YOUR INSTRUCTIONS
Among the entries below, please repeat exactly and only the lines from the line containing "(info, files') =>" to the line containing "key :: rest =>", both lines included.

== Segment start ==

(** The expression, evaluated. *)
Definition eval_expires (now : datetime) (ttl : option Z) : io World (option datetime) :=
  if expires_raises now ttl then raise OverflowError else ret (expires_of now ttl).

(** [self._files[str(path)] = TempFileInfo(path=path, created=..., expires=expires)] *)
Definition register (p : Path) (now : datetime) (exp : option datetime) : io World unit :=
  let* self := get_self in
  put_files (dict_set (path_str p)
               {| path := p; created := now; expires := exp; auto_delete := true |}
               (_files self)).

(** [create_file]: [u] is the uuid drawn, [now1] and [now2] the two
    readings of the clock. *)
Definition create_file (suffix prefix : string) (ttl : option Z)
    (u : N) (now1 now2 : datetime) : io World Path :=
  let* self := get_self in
  let name := prefix +:+ uuid_hex u +:+ suffix in
  let p := joinpath (base_dir self) name in
  on_fs (touch p) ;;
  let* exp := eval_expires now1 ttl in
  register p now2 exp ;;
  ret p.

Definition create_dir (prefix : string) (ttl : option Z)
    (u : N) (now1 now2 : datetime) : io World Path :=
  let* self := get_self in
  let name := prefix +:+ uuid_hex u in
  let p := joinpath (base_dir self) name in
  on_fs (mkdir true false p) ;;
  let* exp := eval_expires now1 ttl in
  register p now2 exp ;;
  ret p.

(** The body of the first loop of [cleanup], for one entry. *)
Definition should_remove (self : TempManager) (force : bool) (now : datetime)
    (info : TempFileInfo) : bool :=
  let should_remove := force in
  let should_remove :=
    if negb should_remove
       && match expires info with Some e => now >? e | None => false end
    then true else should_remove in
  let should_remove :=
    if negb should_remove && auto_cleanup self then
      let age := now - created info in
      if age >? timedelta_seconds (max_age self) then true else should_remove
    else should_remove in
  should_remove.

Definition to_remove (self : TempManager) (force : bool) (now : datetime) : list string :=
  map fst (List.filter (fun kv => should_remove self force now (snd kv)) (_files self)).

(** The removal inside the [try] block. *)
Definition remove_path (info : TempFileInfo) : io FS unit :=
  let* f := is_file (path info) in
  if f then unlink (path info)
  else
    let* d := is_dir (path info) in
    if d then rmtree (path info) else ret tt.

(** The body of the second loop of [cleanup], for one key. *)
Definition remove_one (key : string) (count : nat) : io World nat :=
  let* self := get_self in
  match dict_pop key (_files self) with
  | None => raise KeyError
  | Some (info, files') =>
      put_files files' ;;
      try_except
        (on_fs (remove_path info) ;; ret (S count))
        (fun e => logger_error (path info) e ;; ret count)
  end.

Fixpoint remove_all (ks : list string) (count : nat) : io World nat :=
  match ks with
  | [] => ret count
  | key :: rest =>
      let* count' := remove_one key count in
      remove_all rest count'
  end.

Definition cleanup (force : bool) (now : datetime) : io World nat :=
  let* self := get_self in
  remove_all (to_remove self force now) 0%nat.

(** [list] *)
Definition list_entries : io World (list TempFileInfo) :=
  let* self := get_self in
  ret (values (_files self)).

(** [__exit__] *)
Definition manager_exit (now : datetime) : io World unit :=
  cleanup true now ;; ret tt.
End Manager.

(** ** A model of the filesystem

    The objects are held by path.  The two anchors (a bare root and the
    current directory) are always directories.  [faults] lists the objects
    whose removal the system refuses, with the error it raises.  Paths are
    taken as pathlib writes them: [".."] is a name like any other and there
    are no links, so what is said of the object at a path, or of the paths
    above and below it, is said of paths that are absolute and free of
    [".."].  A creation is refused only under a missing parent, under a
    parent that is no directory, or over an existing object: a name the
    system does not accept, a permission or a full disk are not
    modelled, and where a result says that a creation succeeds it says so
    for a system without them. *)

Inductive node : Type :=
  | File (content : string)
  | Dir.

Record posix : Type := {
  nodes : gmap (list string) node;
  faults : gmap (list string) exn
}.

Definition node_at (fs : posix) (p : Path) : option node :=
  if is_anchor p then Some Dir else nodes fs !! p.

Definition set_node (fs : posix) (p : Path) (n : node) : posix :=
  {| nodes := <[p := n]> (nodes fs); faults := faults fs |}.

Definition posix_is_file (p : Path) : io posix bool :=
  fun fs => (Ok (match node_at fs p with Some (File _) => true | _ => false end), fs).

Definition posix_is_dir (p : Path) : io posix bool :=
  fun fs => (Ok (match node_at fs p with Some Dir => true | _ => false end), fs).
(** What a positive answer between different names went through. *)
Lemma contains_inv (self comp : t) :
  __contains__ self (Obj_Topic comp) = true ->
  name self <> name comp ->
  is_wildcard self = true
  /\ truth comp = true
  /\ is_dollar self = is_dollar comp
  /\ (List.length (split TOPIC_SEP (name self))
      <= List.length (split TOPIC_SEP (name comp)))%nat
  /\ (endswith (str WILDCARD_MULTI_LEVEL) (name self) = false ->
      List.length (split TOPIC_SEP (name comp))
      = List.length (split TOPIC_SEP (name self)))
  /\ walk (is_wildcard comp) (split TOPIC_SEP (name self))
          (split TOPIC_SEP (name comp)) = true.
Proof.
  unfold __contains__. cbn [as_topic __eq__]. intros H N.
  destruct (truth comp); cbn [negb] in H; [|discriminate].
  apply String.eqb_neq in N. rewrite N in H.
  destruct (is_wildcard self); simpl in H; [|discriminate].
  destruct (is_dollar self) eqn:Ds, (is_dollar comp) eqn:Dc; simpl in H;
    try discriminate.
  - destruct (hd "" (split TOPIC_SEP (name self))
              =? hd "" (split TOPIC_SEP (name comp))); simpl in H; [|discriminate].
    destruct (Nat.ltb_spec (List.length (split TOPIC_SEP (name comp)))
                           (List.length (split TOPIC_SEP (name self))));
      [discriminate|].
    destruct (endswith (str WILDCARD_MULTI_LEVEL) (name self)); simpl in H.
    + repeat split; auto. discriminate.
    + destruct (Nat.ltb_spec (List.length (split TOPIC_SEP (name self)))
                             (List.length (split TOPIC_SEP (name comp))));
        [discriminate|].
      repeat split; auto. intros _. lia.
  - destruct (Nat.ltb_spec (List.length (split TOPIC_SEP (name comp)))
                           (List.length (split TOPIC_SEP (name self))));
      [discriminate|].
    destruct (endswith (str WILDCARD_MULTI_LEVEL) (name self)); simpl in H.
    + repeat split; auto. discriminate.
    + destruct (Nat.ltb_spec (List.length (split TOPIC_SEP (name self)))
                             (List.length (split TOPIC_SEP (name comp))));
        [discriminate|].
      repeat split; auto. intros _. lia.
Qed.
(** * Sprite Sheet Tile Picker: viewport, grid geometry and hit testing

    A shallow embedding of the Vue components of the tile picker
    ([ImageViewer.vue], [App.vue], [ImageUploader.vue], [GridSettings.vue])
    together with the properties of the grid-addressing engine.

    Numbers.  JavaScript has a single [number] type.  The embedding splits
    it by use:
    - quantities that are integers by construction ([naturalWidth],
      [clientWidth], the grid inputs produced by [parseInt] and the clamp
      of [GridSettings.handleInput], everything that comes out of
      [Math.floor], a [MouseEvent.button]) are [Z];
    - every other number (scale, offsets, pointer coordinates, cell sizes)
      is an exact rational [Q].
    Arithmetic on [Q] is exact: IEEE-754 rounding is not modelled.  A
    division by zero, which JavaScript answers with an infinity or NaN,
    is answered by [Q] with [0]; the statements below that divide say
    when the divisor is not zero.  The two quotients of [resetView]
    divide by the natural size of the image, which is zero for an image
    without extent: they are modelled with their infinities and NaN.

    The page.  The handlers read the size and the position of the
    container and of the canvas from the document each time they run.
    The state holds the elements as the document has them; a change of
    layout between two handlers is an event of its own ([Page]). *)

From Stdlib Require Import ZArith QArith Qround Qminmax.
From Stdlib Require Import List String Ascii Bool Lia Lqa.
Import ListNotations.

Set Implicit Arguments.

(** ** JavaScript primitives used by the components *)

Module JS.

Local Open Scope Q_scope.

(** [Math.floor] *)
Definition Math_floor (x : Q) : Z := Qfloor x.

(** [a < b], [a >= b] on numbers *)
Definition lt (a b : Q) : bool := negb (Qle_bool b a).
Definition ge (a b : Q) : bool := Qle_bool b a.
Definition gt (a b : Q) : bool := lt b a.

(** [Math.min], [Math.max] *)
Definition Math_min (a b : Q) : Q := Qmin a b.
Definition Math_max (a b : Q) : Q := Qmax a b.

(** [n || d] on an integer-valued number: [0] is the only falsy value
    an integer can take. *)
Definition or_else (n d : Z) : Z := if (n =? 0)%Z then d else n.

(** [a % b] on integers: the remainder has the sign of the dividend. *)
Definition rem (a b : Z) : Z := Z.rem a b.

(** A quotient as JavaScript answers it where the divisor may be zero: a
    number, an infinity, or NaN for [0 / 0]. *)
Inductive Quotient :=
| Finite (q : Q)
| PlusInfinity
| MinusInfinity
| NotANumber.

(** [a / b], for a divisor that is a number and not [-0] *)
Definition divide (a b : Q) : Quotient :=
  if Qeq_bool b 0 then
    if Qeq_bool a 0 then NotANumber
    else if lt 0 a then PlusInfinity else MinusInfinity
  else Finite (a / b).

(** [Math.min(a, b)] on quotients: NaN wins, then the smaller one. *)
Definition Math_min_quotient (a b : Quotient) : Quotient :=
  match a, b with
  | NotANumber, _ | _, NotANumber => NotANumber
  | MinusInfinity, _ | _, MinusInfinity => MinusInfinity
  | PlusInfinity, c | c, PlusInfinity => c
  | Finite x, Finite y => Finite (Qmin x y)
  end.

End JS.

(** ** ImageViewer.vue *)

Module ImageViewer.

Import JS.
Local Open Scope Q_scope.

(** *** Data *)

Inductive GridMode := Size | Count.

Record Tile := mkTile { index : Z; row : Z; col : Z }.

Record Props := mkProps {
  imageUrl : string;
  gridX : Z;
  gridY : Z;
  gridMode : GridMode;
  showNumbers : bool;
  selectedTile : option Tile
}.

Record HTMLImageElement := mkImage {
  naturalWidth : Z;
  naturalHeight : Z
}.

Record DOMRect := mkRect {
  rect_left : Q;
  rect_top : Q;
  rect_width : Q;
  rect_height : Q
}.

(** The container [div]: its client box and its bounding rectangle, as
    the document has them when a handler reads them. *)
Record HTMLDivElement := mkDiv {
  clientWidth : Z;
  clientHeight : Z;
  div_rect : DOMRect
}.

(** The canvas: its bounding rectangle and whether [getContext('2d')]
    answers a context. *)
Record HTMLCanvasElement := mkCanvas {
  canvas_rect : DOMRect;
  has_context2d : bool
}.

(** The refs of the component's setup scope, with the props it was given
    and the one [window] property [draw] reads. *)
Record Viewer := mkViewer {
  props : Props;
  devicePixelRatio : Q;
  containerRef : option HTMLDivElement;
  canvasRef : option HTMLCanvasElement;
  image : option HTMLImageElement;
  imageLoaded : bool;
  scale : Q;
  offsetX : Q;
  offsetY : Q;
  isPanning : bool;
  lastMouseX : Q;
  lastMouseY : Q;
  hoveredTile : option Z
}.

Definition MIN_SCALE : Q := 1 # 10.
Definition MAX_SCALE : Q := 10.

(** *** Computed properties *)

(** [image.value?.naturalWidth || 0] *)
Definition imageWidth (v : Viewer) : Z :=
  match image v with
  | Some img => or_else (naturalWidth img) 0
  | None => 0
  end%Z.

Definition imageHeight (v : Viewer) : Z :=
  match image v with
  | Some img => or_else (naturalHeight img) 0
  | None => 0
  end%Z.

Definition cellWidth (v : Viewer) : Q :=
  match gridMode (props v) with
  | Size => inject_Z (gridX (props v))
  | Count => inject_Z (imageWidth v) / inject_Z (gridX (props v))
  end.

Definition cellHeight (v : Viewer) : Q :=
  match gridMode (props v) with
  | Size => inject_Z (gridY (props v))
  | Count => inject_Z (imageHeight v) / inject_Z (gridY (props v))
  end.
(** * A shallow embedding of the Cassandra native-protocol frame encoder

    The development follows the Go sources
    [cassandraprotocol/frame/encoder.go] (frame encoder) and the message
    codecs for AUTH_CHALLENGE, AUTH_RESPONSE, READY and EVENT.

    Conventions of the embedding:
    - a Go function returning [(T, error)] becomes a function into
      [result T]; a run-time panic (a failed single-value type assertion)
      is the third outcome [Panic];
    - an [io.Writer] backed by a buffer, and a destination slice threaded
      through the slice-based writers, is the list of bytes written so
      far: every writer appends;
    - an [io.Reader] or source slice is the list of bytes still unread;
    - [uint8] values (protocol version, opcode, header flags) are [Z]
      and are reduced modulo 256 when they reach the wire; Go [int]
      lengths are [Z]. *)

From Stdlib Require Import ZArith List Strings.String Strings.Ascii Strings.Byte Bool Lia.
From stdpp Require Import gmap strings fin_maps.
Import ListNotations.

Local Open Scope string_scope.
Local Open Scope list_scope.
Local Open Scope Z_scope.

(** ** Errors and results *)

(** The error kinds of the specification; [Wrap] is [fmt.Errorf] with
    the verb [%w]: a context message around a cause. *)
Inductive error : Type :=
| UnsupportedOpcode
| UnknownVariant
| VersionFeatureMismatch
| ShortRead
| InvalidEncoding
| CompressorError
| TypeMismatch
| Wrap (context : string) (cause : error).

Inductive result (A : Type) : Type :=
| Ok (a : A)
| Err (e : error)
| Panic.

Arguments Ok {A} a.
Arguments Err {A} e.
Arguments Panic {A}.

Definition bind {A B : Type} (r : result A) (k : A -> result B) : result B :=
  match r with
  | Ok a => k a
  | Err e => Err e
  | Panic => Panic
  end.

(** [if err != nil { return fmt.Errorf("ctx: %w", err) }] *)
Definition wrap {A : Type} (context : string) (r : result A) : result A :=
  match r with
  | Err e => Err (Wrap context e)
  | _ => r
  end.

Notation "'let*' x ':=' r 'in' k" := (bind r (fun x => k))
  (at level 10, x pattern, r at level 100, k at level 200).

(** [p != nil] for a pointer, map or slice held as an option. *)
Definition not_nil {A : Type} (o : option A) : bool :=
  match o with Some _ => true | None => false end.

Definition is_ok {A : Type} (r : result A) : bool :=
  match r with Ok _ => true | _ => false end.

(** ** Wire primitives *)

Module primitives.

Definition byte_of_Z (z : Z) : byte :=
  match Byte.of_N (Z.to_N (z mod 256)) with
  | Some b => b
  | None => x00
  end.

Definition Z_of_byte (b : byte) : Z := Z.of_N (Byte.to_N b).

(** The [n] low-order bytes of [z], most significant first. *)
Fixpoint be_bytes (n : nat) (z : Z) : list byte :=
  match n with
  | O => []
  | S k => byte_of_Z (Z.shiftr z (8 * Z.of_nat k)) :: be_bytes k z
  end.

Arguments be_bytes : simpl never.

Definition be_value (l : list byte) : Z :=
  fold_left (fun acc b => acc * 256 + Z_of_byte b) l 0.

Definition bytes_of_string (s : string) : list byte := list_byte_of_string s.

(** A 16-byte UUID, held as the 128-bit number its bytes spell. *)
Definition UUID : Type := Z.

(** [[]byte]: [None] is the nil slice. *)
Definition Bytes : Type := option (list byte).

Record Inet : Type := { Addr : list byte; Port : Z }.

Definition LengthOfUuid : Z := 16.

(** Modelled from the spec: the package [primitives] is not part of the
    sources covered here.  Section 4.1 gives every wire layout and length
    predictor; each writer appends to its destination.
    byte: 1 byte. *)
Definition WriteByte (b : Z) (dest : list byte) : result (list byte) :=
  Ok (dest ++ [byte_of_Z b]).
(** With a borrower income other than zero the scorer returns the object
    built from the unchecked quotients. *)
Lemma calculateRealEstateRisk_nonzero_income
    (data : RiskCalculator.FormData) (repaymentOverride : option Q) :
  ~ RiskCalculator.annualIncomeDebtor data == 0 ->
  let repayment := RiskCalculator.effectiveRepayment data repaymentOverride in
  let dsr := repayment / RiskCalculator.annualIncomeDebtor data in
  let noi := RiskCalculator.netIncome data in
  let dcr := if repayment >? 0 then noi / repayment else 999.0 in
  let adjusted :=
    RiskCalculator.adjustByDcr (RiskCalculator.initialBaseScore dsr) dcr in
  let final :=
    JS.max 0 (JS.min 100
      (fst adjusted + JS.floor (RiskCalculator.otherDebtsRatio data * 30))) in
  RiskCalculator.calculateRealEstateRisk data repaymentOverride
  = Some {| RiskCalculator.score := final;
            RiskCalculator.level := RiskCalculator.levelOf final;
            RiskCalculator.dcrComment := RiskCalculator.DcrCommentOf dcr;
            RiskCalculator.dcrDetail := snd adjusted;
            RiskCalculator.dcrValue := dcr;
            RiskCalculator.annualNetIncome := Some noi |}.
Proof.
  intros H repayment dsr noi dcr adjusted final.
  unfold RiskCalculator.calculateRealEstateRisk, JS.strict_eq.
  assert (E : Qeq_bool (RiskCalculator.annualIncomeDebtor data) 0.0 = false).
  { apply not_true_iff_false. intros E. apply Qeq_bool_eq in E.
    apply H. rewrite E. reflexivity. }
  rewrite E, (div_nonzero _ _ H), debtCoverage_some. cbn [JS.bind].
  fold repayment dsr noi dcr adjusted.
  destruct adjusted as [b detail] eqn:Hadj. reflexivity.
Qed.

(** The scorer returns for every form and every override. *)
Lemma calculateRealEstateRisk_total
    (data : RiskCalculator.FormData) (repaymentOverride : option Q) :
  exists r,
    RiskCalculator.calculateRealEstateRisk data repaymentOverride = Some r
    /\ 0 <= RiskCalculator.score r <= 100.
Proof.
  destruct (Qeq_dec (RiskCalculator.annualIncomeDebtor data) 0) as [H | H].
  - rewrite (calculateRealEstateRisk_zero_income _ _ H).
    eexists. split; [reflexivity|]. decide_constants.
  - rewrite (calculateRealEstateRisk_nonzero_income _ _ H).
    eexists. split; [reflexivity|]. apply clamp_in_range.
Qed.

== Segment end ==

RESPONSE BOX
  | Some (info, files') =>
      put_files files' ;;
      try_except
        (on_fs (remove_path info) ;; ret (S count))
        (fun e => logger_error (path info) e ;; ret count)
  end.

Fixpoint remove_all (ks : list string) (count : nat) : io World nat :=
  match ks with
  | [] => ret count
  | key :: rest =>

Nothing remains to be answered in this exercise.